— STUDY MATERIAL —
════

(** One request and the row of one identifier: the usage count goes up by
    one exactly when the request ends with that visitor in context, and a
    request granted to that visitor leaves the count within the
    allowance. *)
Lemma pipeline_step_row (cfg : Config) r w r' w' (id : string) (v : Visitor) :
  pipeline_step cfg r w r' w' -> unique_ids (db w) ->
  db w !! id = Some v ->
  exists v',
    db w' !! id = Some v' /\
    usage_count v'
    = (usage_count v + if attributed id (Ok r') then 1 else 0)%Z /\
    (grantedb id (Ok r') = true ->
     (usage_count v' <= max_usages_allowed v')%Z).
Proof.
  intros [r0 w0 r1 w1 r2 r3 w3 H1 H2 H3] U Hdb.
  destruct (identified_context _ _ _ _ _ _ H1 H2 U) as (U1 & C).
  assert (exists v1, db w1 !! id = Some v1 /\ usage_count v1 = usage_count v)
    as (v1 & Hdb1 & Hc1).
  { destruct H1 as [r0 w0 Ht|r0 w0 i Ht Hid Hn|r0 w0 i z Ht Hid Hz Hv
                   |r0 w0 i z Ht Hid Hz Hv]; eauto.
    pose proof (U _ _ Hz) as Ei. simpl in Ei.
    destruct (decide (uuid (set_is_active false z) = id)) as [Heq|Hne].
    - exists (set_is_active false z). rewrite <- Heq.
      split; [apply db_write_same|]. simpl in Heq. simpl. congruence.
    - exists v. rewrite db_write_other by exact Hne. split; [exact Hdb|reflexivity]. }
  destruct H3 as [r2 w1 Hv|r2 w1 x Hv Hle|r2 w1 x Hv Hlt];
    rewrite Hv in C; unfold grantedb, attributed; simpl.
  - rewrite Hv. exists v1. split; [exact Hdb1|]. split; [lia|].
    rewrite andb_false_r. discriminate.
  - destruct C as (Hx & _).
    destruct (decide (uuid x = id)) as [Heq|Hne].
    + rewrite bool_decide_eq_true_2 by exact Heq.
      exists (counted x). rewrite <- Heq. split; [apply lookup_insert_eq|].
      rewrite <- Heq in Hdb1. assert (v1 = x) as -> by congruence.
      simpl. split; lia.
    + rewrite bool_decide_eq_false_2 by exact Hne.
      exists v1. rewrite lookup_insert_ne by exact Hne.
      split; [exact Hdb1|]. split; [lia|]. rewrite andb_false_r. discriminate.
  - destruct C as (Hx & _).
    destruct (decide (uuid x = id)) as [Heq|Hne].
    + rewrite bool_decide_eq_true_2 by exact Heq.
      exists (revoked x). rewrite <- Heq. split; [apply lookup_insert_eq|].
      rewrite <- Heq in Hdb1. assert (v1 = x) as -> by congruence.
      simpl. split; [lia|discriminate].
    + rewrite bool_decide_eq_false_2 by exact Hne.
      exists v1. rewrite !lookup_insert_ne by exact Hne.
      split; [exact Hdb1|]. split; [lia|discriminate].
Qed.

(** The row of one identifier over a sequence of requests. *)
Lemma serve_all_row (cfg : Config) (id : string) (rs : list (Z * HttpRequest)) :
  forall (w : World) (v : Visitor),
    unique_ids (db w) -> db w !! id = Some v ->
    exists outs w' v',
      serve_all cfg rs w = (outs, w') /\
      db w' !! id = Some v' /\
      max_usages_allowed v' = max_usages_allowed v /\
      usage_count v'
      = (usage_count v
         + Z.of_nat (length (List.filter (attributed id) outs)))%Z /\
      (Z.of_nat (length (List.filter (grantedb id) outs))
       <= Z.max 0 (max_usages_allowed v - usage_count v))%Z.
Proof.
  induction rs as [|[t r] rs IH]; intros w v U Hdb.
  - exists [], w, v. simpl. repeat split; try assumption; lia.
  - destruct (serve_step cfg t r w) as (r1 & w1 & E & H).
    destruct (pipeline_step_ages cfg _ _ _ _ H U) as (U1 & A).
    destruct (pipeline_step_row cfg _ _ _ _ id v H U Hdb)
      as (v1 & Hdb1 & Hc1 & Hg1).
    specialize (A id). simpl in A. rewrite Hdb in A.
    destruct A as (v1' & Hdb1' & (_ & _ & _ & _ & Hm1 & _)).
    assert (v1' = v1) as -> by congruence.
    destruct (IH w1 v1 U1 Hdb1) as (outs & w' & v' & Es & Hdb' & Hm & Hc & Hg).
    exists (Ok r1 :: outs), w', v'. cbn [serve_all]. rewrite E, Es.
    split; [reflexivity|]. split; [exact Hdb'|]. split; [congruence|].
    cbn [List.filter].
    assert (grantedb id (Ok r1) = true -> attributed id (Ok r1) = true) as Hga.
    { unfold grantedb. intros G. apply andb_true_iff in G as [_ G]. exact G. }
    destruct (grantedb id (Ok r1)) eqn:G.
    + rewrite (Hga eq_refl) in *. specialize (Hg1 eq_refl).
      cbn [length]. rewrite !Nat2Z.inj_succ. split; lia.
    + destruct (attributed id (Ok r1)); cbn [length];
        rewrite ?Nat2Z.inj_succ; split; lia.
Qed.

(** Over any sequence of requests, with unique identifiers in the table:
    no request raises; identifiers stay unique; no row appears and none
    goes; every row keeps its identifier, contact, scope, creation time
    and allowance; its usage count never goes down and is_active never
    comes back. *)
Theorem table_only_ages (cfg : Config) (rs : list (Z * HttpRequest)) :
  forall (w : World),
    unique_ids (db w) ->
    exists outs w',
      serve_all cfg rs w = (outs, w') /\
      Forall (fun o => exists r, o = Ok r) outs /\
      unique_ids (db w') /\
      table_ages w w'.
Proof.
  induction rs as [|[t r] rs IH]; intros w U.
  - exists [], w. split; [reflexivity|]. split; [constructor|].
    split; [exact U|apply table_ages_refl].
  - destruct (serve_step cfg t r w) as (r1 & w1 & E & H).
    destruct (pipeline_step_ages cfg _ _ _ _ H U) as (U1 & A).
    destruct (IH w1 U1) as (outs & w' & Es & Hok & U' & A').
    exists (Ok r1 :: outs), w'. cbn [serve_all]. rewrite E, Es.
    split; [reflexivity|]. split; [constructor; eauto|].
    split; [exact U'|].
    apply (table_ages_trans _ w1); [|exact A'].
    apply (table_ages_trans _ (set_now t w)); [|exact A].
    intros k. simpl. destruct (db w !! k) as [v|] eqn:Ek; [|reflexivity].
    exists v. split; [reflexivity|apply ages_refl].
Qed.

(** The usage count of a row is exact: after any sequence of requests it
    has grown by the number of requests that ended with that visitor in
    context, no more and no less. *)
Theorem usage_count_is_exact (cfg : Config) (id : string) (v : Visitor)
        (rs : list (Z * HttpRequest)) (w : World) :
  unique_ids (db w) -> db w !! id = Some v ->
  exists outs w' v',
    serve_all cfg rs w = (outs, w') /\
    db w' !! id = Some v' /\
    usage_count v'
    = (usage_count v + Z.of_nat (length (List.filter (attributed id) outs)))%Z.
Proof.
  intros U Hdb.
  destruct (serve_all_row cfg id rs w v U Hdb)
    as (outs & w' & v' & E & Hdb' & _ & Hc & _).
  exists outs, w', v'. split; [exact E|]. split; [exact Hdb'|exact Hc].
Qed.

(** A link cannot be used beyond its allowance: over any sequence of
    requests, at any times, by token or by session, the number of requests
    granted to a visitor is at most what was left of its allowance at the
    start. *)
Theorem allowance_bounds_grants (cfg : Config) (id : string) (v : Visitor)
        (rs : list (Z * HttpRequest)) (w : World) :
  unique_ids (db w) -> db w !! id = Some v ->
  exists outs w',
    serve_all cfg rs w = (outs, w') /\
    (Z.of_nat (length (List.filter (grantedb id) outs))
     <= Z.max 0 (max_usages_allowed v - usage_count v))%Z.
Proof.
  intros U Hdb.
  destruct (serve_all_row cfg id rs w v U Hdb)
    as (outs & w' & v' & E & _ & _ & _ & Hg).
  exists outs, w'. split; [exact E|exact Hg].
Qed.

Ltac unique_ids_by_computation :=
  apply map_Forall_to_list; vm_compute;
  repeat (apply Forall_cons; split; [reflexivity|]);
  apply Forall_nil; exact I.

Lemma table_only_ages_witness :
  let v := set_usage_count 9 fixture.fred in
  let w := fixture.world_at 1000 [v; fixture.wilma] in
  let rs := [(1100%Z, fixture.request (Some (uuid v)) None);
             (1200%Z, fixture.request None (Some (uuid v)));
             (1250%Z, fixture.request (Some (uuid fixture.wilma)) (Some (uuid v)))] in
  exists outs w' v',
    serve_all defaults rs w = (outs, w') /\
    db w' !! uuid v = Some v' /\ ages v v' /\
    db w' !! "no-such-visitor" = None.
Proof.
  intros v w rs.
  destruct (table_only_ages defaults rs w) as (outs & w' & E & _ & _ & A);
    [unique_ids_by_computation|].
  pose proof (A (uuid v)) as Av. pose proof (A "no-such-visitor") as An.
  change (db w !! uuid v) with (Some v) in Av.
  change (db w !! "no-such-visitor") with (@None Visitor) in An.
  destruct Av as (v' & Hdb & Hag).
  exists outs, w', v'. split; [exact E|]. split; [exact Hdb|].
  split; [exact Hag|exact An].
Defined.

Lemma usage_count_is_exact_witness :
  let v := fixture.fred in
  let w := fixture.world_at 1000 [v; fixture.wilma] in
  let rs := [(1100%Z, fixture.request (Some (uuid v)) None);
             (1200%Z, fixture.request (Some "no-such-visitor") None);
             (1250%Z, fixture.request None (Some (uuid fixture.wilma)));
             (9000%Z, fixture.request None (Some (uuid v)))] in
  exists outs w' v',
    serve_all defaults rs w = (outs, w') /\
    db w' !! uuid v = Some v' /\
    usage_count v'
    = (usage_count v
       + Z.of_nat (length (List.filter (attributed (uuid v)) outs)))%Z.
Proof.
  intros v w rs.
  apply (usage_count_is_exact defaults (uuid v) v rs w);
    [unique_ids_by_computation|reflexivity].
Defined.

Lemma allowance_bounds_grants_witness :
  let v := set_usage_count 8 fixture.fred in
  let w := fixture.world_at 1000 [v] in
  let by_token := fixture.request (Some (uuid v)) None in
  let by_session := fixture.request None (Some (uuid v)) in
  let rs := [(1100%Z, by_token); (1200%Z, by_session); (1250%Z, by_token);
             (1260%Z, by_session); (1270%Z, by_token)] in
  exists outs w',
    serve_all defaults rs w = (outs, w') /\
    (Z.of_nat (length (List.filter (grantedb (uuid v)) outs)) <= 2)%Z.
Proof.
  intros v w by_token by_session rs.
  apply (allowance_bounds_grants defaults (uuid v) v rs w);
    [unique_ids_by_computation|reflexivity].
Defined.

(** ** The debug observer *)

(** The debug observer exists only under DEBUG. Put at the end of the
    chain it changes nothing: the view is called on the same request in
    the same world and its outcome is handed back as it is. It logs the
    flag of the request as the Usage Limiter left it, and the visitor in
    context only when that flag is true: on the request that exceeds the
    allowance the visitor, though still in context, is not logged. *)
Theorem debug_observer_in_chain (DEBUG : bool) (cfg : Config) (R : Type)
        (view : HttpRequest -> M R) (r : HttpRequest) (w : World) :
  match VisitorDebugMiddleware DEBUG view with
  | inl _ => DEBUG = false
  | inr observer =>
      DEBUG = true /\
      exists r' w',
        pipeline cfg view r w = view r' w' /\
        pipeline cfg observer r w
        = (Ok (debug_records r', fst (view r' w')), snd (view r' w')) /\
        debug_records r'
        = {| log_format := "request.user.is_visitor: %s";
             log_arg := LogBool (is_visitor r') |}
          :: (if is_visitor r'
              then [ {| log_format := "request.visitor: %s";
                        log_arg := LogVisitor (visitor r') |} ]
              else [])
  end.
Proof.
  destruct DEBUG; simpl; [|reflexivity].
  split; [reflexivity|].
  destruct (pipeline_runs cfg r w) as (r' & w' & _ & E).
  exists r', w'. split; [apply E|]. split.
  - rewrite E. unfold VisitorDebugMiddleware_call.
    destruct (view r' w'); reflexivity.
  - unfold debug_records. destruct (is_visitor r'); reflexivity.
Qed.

════

— TASK TO CARRY OUT —
Using the data above, extract exactly the lines from the one that holds "Theorem allowance_bounds_grants (cfg" to the one that holds "as (outs & w' & v' & E & _ & _ & _ & Hg).", both ends included, and no others.

— REPLY TO THE TASK —
Theorem allowance_bounds_grants (cfg : Config) (id : string) (v : Visitor)
        (rs : list (Z * HttpRequest)) (w : World) :
  unique_ids (db w) -> db w !! id = Some v ->
  exists outs w',
    serve_all cfg rs w = (outs, w') /\
    (Z.of_nat (length (List.filter (grantedb id) outs))
     <= Z.max 0 (max_usages_allowed v - usage_count v))%Z.
Proof.
  intros U Hdb.
  destruct (serve_all_row cfg id rs w v U Hdb)
    as (outs & w' & v' & E & _ & _ & _ & Hg).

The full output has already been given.